GIVEN INFORMATION section start
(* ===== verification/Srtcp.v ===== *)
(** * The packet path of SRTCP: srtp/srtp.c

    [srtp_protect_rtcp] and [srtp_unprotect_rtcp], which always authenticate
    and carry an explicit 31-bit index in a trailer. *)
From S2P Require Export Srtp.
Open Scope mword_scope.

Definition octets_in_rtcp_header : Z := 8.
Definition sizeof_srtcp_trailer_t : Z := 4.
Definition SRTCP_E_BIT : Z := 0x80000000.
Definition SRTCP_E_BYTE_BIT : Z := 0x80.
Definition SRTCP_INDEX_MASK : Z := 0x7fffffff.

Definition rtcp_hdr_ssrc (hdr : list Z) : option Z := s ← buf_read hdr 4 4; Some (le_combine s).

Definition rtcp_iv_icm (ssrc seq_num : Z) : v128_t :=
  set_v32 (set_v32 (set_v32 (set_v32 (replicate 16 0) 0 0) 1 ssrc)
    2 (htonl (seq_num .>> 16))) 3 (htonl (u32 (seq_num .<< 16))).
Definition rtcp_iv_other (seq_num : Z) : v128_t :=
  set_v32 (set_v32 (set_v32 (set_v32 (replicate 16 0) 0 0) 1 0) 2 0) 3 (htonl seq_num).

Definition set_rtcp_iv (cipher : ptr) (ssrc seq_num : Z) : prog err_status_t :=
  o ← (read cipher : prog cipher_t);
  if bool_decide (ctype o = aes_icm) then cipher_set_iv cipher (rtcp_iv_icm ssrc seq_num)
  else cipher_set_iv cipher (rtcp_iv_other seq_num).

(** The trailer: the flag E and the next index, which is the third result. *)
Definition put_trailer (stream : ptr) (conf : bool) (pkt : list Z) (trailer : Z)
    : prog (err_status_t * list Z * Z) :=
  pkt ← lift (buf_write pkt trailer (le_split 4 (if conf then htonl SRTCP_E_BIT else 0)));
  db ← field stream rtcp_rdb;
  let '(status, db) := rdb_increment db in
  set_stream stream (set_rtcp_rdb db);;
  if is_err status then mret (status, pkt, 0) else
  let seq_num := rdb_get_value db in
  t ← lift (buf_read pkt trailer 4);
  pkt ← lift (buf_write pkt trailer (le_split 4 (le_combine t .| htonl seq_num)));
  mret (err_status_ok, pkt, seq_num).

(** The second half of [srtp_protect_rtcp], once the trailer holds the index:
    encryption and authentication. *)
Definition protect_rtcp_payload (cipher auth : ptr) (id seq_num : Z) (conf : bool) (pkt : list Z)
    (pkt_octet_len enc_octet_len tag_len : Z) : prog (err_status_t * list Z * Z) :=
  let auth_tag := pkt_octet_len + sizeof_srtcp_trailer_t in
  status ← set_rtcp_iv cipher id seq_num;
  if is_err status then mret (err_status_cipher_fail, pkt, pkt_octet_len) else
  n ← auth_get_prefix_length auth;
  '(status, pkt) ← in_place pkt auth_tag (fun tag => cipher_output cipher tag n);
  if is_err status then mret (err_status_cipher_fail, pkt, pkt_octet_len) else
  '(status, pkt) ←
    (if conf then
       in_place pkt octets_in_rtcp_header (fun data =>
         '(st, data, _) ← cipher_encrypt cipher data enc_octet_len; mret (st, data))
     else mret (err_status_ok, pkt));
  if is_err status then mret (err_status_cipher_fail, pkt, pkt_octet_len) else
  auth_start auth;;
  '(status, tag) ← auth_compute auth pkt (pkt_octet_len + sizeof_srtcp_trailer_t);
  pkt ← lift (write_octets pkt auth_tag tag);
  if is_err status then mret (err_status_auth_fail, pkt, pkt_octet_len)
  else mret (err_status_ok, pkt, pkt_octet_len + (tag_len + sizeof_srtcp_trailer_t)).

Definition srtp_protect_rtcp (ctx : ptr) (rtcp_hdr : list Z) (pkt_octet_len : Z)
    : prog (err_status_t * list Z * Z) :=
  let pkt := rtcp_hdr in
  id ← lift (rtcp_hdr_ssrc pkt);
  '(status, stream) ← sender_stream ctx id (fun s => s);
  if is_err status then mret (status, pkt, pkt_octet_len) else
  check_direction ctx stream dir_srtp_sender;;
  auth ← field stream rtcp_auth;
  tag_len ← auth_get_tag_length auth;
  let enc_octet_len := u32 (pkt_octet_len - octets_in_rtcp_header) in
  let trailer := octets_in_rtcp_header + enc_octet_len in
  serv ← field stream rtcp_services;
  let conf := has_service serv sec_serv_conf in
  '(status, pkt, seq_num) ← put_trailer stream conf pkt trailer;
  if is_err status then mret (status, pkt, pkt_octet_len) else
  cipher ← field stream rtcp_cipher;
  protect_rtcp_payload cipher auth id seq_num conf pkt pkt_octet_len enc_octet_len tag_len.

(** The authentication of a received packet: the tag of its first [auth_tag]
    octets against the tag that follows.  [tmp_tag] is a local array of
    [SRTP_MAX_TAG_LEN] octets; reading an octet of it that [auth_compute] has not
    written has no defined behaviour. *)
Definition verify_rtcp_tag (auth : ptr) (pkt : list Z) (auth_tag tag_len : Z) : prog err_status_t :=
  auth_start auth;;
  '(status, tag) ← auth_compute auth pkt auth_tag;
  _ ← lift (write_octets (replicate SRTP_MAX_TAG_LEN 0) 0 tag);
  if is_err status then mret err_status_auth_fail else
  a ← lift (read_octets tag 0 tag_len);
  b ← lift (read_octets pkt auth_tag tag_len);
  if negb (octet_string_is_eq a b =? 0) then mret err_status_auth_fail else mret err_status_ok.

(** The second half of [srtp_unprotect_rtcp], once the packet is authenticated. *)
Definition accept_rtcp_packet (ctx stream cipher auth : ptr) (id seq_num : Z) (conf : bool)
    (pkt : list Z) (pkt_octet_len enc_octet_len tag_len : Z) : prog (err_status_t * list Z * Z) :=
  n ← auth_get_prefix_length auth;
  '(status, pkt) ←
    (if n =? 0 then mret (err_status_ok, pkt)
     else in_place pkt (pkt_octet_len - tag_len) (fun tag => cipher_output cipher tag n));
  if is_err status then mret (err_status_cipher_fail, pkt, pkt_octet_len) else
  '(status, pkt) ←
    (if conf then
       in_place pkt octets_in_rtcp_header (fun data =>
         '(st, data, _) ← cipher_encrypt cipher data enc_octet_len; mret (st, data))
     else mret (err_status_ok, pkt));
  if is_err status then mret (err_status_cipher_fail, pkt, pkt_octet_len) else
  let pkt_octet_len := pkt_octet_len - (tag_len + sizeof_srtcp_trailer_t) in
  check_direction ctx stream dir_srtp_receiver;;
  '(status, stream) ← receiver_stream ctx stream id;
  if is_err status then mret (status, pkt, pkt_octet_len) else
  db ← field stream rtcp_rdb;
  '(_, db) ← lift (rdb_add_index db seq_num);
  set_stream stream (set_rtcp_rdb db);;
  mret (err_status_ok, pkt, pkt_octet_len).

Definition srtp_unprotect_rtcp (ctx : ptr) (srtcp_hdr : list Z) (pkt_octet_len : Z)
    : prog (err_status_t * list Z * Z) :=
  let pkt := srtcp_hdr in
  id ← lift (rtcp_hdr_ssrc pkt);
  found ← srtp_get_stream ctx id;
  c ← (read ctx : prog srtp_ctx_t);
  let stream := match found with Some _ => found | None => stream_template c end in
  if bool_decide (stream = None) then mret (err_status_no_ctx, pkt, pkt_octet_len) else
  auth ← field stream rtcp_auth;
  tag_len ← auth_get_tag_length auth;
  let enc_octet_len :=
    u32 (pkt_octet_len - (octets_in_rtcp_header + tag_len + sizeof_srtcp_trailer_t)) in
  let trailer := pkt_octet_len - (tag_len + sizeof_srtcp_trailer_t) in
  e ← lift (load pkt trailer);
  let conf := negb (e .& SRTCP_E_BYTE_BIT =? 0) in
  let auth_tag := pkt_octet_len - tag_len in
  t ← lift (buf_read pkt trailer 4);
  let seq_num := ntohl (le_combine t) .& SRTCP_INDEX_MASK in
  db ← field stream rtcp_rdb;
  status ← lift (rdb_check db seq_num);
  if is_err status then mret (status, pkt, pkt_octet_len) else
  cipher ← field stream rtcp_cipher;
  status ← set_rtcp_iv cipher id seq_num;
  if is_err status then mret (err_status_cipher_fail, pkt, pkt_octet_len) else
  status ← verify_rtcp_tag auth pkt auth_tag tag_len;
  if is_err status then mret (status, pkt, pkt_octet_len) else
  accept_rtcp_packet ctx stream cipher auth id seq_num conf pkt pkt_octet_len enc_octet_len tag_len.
GIVEN INFORMATION section end
GIVEN INFORMATION section start
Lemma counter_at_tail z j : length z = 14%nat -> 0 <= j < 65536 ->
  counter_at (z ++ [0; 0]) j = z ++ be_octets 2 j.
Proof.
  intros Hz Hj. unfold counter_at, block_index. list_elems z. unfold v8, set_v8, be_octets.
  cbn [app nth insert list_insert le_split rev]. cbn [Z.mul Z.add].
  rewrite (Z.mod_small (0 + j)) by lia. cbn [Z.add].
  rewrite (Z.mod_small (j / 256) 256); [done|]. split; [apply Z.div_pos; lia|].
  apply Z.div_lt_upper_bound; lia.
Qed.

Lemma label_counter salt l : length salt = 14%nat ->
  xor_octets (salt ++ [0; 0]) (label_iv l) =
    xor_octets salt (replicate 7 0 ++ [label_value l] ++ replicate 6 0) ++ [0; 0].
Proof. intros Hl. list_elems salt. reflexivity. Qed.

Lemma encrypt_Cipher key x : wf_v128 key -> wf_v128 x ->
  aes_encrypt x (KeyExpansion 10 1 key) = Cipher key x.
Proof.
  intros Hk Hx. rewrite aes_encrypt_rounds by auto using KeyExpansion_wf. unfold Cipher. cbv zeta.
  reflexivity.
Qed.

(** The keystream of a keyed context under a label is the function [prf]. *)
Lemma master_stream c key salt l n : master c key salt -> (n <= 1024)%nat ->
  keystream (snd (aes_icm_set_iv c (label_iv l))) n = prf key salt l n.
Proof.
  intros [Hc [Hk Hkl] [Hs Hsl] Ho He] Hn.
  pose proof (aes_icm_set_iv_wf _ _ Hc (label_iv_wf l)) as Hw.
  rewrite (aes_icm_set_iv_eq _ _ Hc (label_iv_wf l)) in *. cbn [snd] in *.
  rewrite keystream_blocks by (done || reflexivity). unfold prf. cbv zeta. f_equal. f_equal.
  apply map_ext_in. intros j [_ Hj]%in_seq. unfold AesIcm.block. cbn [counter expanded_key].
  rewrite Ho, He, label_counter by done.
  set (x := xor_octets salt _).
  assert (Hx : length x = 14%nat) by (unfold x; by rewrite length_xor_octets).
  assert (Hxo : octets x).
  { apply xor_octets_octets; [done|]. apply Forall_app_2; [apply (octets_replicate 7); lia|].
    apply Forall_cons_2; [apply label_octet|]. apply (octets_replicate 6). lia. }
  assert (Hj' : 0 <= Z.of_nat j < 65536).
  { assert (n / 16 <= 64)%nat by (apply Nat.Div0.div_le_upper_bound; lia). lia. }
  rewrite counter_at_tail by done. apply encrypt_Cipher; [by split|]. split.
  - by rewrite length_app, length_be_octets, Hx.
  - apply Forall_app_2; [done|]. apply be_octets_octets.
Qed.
GIVEN INFORMATION section end
GIVEN INFORMATION section start
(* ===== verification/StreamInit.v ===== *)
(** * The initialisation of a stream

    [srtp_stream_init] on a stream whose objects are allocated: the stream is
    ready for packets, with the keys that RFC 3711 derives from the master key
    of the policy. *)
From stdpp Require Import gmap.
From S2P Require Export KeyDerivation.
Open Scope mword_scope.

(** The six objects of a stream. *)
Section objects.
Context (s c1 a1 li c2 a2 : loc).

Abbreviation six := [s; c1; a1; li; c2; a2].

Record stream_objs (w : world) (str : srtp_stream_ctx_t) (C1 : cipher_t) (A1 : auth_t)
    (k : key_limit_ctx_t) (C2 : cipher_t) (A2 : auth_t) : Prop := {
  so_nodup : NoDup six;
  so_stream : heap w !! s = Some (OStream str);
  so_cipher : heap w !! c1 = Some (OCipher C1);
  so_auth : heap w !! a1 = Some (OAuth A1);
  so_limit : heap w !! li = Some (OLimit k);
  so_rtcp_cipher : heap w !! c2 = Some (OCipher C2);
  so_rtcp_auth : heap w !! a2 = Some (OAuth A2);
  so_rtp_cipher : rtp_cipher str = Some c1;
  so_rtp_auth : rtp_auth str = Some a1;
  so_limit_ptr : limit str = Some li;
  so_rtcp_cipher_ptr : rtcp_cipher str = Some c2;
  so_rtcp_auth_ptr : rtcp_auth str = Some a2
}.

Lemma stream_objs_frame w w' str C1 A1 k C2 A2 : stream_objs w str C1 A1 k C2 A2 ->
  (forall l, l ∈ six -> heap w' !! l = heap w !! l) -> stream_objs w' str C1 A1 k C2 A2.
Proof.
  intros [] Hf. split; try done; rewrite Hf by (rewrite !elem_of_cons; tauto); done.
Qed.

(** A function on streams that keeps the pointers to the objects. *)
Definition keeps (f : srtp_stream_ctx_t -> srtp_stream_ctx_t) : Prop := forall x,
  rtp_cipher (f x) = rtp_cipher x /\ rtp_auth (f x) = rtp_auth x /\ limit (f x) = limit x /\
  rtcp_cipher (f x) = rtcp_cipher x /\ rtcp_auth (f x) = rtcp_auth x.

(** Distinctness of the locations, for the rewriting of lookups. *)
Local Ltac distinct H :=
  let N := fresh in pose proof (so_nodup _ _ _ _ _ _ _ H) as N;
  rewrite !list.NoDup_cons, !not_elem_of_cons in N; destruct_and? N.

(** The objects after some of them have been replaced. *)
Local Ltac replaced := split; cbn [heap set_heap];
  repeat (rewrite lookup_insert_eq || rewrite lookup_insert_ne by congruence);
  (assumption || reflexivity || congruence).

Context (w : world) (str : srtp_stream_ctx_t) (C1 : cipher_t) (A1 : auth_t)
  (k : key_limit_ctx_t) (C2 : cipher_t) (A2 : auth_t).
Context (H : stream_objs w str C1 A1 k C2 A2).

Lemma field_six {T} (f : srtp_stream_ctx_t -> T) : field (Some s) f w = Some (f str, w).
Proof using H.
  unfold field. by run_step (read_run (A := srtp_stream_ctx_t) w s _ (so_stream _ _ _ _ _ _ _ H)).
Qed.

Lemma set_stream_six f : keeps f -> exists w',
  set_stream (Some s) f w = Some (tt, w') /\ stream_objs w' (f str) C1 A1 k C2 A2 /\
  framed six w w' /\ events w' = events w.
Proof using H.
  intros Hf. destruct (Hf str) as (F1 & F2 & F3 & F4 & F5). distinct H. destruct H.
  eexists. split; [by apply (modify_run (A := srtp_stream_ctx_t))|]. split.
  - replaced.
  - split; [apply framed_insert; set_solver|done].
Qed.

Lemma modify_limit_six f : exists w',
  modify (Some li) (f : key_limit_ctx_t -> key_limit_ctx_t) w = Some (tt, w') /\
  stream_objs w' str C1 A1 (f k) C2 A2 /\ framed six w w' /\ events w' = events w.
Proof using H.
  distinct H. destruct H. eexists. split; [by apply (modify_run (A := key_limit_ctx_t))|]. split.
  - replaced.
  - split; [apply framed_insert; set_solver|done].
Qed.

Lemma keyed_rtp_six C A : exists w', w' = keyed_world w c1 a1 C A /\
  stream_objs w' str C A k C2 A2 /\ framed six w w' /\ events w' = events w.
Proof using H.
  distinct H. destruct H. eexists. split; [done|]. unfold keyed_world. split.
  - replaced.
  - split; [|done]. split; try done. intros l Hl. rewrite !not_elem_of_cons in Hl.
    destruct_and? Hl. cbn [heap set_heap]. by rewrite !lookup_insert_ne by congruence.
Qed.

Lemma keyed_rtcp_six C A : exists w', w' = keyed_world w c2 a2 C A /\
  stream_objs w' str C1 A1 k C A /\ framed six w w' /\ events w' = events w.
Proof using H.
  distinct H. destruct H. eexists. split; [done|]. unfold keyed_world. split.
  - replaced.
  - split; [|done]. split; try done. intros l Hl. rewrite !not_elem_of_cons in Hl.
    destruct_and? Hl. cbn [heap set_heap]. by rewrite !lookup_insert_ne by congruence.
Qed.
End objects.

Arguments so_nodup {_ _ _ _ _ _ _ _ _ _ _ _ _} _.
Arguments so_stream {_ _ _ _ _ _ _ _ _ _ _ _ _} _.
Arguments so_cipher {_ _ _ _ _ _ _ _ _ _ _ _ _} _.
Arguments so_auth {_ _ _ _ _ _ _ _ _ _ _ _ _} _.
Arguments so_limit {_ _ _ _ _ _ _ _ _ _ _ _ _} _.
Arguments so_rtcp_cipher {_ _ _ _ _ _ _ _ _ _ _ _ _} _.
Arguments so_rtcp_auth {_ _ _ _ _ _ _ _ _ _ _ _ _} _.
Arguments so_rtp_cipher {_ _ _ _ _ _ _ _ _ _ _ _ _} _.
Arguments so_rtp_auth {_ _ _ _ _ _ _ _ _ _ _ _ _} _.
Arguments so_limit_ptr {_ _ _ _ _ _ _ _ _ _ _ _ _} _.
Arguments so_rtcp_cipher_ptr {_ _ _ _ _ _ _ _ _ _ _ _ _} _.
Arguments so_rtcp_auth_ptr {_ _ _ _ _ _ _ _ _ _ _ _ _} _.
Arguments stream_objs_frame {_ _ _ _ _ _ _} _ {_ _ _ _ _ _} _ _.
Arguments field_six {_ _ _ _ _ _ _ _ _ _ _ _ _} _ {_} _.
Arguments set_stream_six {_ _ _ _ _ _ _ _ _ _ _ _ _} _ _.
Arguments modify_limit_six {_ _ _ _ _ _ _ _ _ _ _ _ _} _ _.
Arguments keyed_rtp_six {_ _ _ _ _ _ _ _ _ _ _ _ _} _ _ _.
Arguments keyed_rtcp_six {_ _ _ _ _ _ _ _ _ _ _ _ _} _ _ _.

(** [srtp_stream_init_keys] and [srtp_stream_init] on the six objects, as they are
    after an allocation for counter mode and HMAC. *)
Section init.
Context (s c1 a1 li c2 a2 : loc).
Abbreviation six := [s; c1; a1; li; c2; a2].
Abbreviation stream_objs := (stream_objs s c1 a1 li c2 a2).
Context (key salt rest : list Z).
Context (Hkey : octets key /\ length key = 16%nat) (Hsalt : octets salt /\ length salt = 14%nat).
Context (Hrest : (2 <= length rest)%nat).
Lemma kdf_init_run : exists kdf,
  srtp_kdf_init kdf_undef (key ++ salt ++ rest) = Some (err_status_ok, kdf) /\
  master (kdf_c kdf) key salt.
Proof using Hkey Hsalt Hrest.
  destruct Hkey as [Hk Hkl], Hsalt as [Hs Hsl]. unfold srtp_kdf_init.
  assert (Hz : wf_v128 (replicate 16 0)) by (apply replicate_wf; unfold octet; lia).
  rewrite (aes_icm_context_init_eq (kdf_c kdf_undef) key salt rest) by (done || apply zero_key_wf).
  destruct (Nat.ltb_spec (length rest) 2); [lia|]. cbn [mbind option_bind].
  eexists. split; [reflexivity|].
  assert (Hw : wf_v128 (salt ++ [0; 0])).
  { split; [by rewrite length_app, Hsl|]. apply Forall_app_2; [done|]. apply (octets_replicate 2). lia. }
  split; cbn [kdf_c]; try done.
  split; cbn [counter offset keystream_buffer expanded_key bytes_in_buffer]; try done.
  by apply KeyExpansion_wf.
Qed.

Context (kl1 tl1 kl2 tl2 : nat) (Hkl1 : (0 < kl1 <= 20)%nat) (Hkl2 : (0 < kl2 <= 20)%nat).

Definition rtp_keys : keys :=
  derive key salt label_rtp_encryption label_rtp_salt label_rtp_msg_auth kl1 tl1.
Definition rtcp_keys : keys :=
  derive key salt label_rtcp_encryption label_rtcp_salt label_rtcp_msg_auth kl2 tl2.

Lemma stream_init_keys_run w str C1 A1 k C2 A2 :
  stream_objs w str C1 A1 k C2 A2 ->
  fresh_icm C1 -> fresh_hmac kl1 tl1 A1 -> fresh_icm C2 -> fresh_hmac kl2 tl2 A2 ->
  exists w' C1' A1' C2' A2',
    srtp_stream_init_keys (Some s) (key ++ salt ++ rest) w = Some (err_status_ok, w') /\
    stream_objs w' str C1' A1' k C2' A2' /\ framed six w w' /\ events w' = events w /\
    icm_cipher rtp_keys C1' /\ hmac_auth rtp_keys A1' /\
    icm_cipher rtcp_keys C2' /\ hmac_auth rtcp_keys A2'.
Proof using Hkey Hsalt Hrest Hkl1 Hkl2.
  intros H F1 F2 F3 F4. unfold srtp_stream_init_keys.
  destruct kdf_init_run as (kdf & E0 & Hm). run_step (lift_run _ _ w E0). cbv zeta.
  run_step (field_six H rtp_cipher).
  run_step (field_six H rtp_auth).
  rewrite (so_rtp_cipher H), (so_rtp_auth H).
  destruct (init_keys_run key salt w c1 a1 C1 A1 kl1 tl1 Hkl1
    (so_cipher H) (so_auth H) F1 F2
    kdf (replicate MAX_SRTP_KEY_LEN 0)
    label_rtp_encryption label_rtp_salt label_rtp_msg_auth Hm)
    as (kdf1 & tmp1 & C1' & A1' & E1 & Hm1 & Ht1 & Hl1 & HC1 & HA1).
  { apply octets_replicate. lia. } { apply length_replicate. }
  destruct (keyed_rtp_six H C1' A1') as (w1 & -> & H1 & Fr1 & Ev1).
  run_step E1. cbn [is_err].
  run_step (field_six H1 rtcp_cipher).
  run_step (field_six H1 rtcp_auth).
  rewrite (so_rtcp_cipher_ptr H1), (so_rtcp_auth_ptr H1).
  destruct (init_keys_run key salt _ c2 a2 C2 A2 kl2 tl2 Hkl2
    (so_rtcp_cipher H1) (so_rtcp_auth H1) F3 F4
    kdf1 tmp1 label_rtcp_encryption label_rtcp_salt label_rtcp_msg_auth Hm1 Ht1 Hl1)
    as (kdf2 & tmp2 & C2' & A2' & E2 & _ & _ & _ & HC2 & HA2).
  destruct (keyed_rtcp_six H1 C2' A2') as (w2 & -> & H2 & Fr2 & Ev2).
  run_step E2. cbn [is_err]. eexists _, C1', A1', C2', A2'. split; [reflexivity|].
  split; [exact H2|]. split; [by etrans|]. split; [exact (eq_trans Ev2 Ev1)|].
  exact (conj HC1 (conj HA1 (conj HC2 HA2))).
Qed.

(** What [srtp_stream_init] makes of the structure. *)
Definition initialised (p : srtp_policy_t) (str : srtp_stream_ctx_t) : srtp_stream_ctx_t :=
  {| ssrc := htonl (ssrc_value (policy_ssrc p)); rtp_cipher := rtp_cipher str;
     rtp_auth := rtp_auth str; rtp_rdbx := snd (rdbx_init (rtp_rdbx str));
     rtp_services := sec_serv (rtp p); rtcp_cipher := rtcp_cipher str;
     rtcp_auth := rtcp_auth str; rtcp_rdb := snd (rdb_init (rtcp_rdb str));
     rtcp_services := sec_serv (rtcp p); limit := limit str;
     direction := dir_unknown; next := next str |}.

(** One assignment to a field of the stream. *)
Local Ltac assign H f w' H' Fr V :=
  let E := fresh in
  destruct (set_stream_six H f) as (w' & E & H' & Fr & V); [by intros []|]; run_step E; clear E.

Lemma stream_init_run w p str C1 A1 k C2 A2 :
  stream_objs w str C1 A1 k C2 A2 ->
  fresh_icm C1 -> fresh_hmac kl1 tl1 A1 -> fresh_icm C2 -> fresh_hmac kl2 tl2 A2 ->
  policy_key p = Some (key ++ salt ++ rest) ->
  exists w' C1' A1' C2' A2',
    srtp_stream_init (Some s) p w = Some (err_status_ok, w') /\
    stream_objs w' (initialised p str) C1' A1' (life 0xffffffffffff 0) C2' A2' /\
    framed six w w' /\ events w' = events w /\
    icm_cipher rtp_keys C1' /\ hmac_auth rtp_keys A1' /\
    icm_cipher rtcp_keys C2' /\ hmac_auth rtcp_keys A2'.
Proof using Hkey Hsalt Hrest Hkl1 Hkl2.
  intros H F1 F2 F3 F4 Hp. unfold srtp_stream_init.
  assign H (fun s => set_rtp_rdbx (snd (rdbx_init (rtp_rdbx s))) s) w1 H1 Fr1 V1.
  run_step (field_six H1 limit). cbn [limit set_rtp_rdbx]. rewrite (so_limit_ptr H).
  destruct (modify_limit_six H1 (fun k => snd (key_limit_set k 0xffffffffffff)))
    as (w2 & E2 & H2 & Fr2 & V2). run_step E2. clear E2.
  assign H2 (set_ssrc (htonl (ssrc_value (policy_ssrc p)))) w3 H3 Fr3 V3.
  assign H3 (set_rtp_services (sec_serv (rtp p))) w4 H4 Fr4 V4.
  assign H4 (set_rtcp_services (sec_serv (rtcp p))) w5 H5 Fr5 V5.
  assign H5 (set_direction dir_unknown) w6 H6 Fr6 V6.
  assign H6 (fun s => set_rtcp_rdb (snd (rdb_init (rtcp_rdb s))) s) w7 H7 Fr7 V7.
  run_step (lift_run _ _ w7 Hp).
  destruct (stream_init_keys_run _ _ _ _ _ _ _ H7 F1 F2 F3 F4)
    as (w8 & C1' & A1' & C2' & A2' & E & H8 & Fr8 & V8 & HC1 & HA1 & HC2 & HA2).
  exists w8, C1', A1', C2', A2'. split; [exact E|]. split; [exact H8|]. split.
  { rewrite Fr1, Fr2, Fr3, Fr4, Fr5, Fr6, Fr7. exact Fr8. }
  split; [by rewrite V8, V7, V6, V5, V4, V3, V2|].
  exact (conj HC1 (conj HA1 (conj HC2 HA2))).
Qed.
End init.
GIVEN INFORMATION section end
**GOAL OF THE EXERCISE**
Repeat the entries above verbatim, but only from the line that has "encryption and authentication. *)" down to the line that has "let auth_tag := pkt_octet_len +", inclusive.

**SOLUTION**
    encryption and authentication. *)
Definition protect_rtcp_payload (cipher auth : ptr) (id seq_num : Z) (conf : bool) (pkt : list Z)
    (pkt_octet_len enc_octet_len tag_len : Z) : prog (err_status_t * list Z * Z) :=
  let auth_tag := pkt_octet_len + sizeof_srtcp_trailer_t in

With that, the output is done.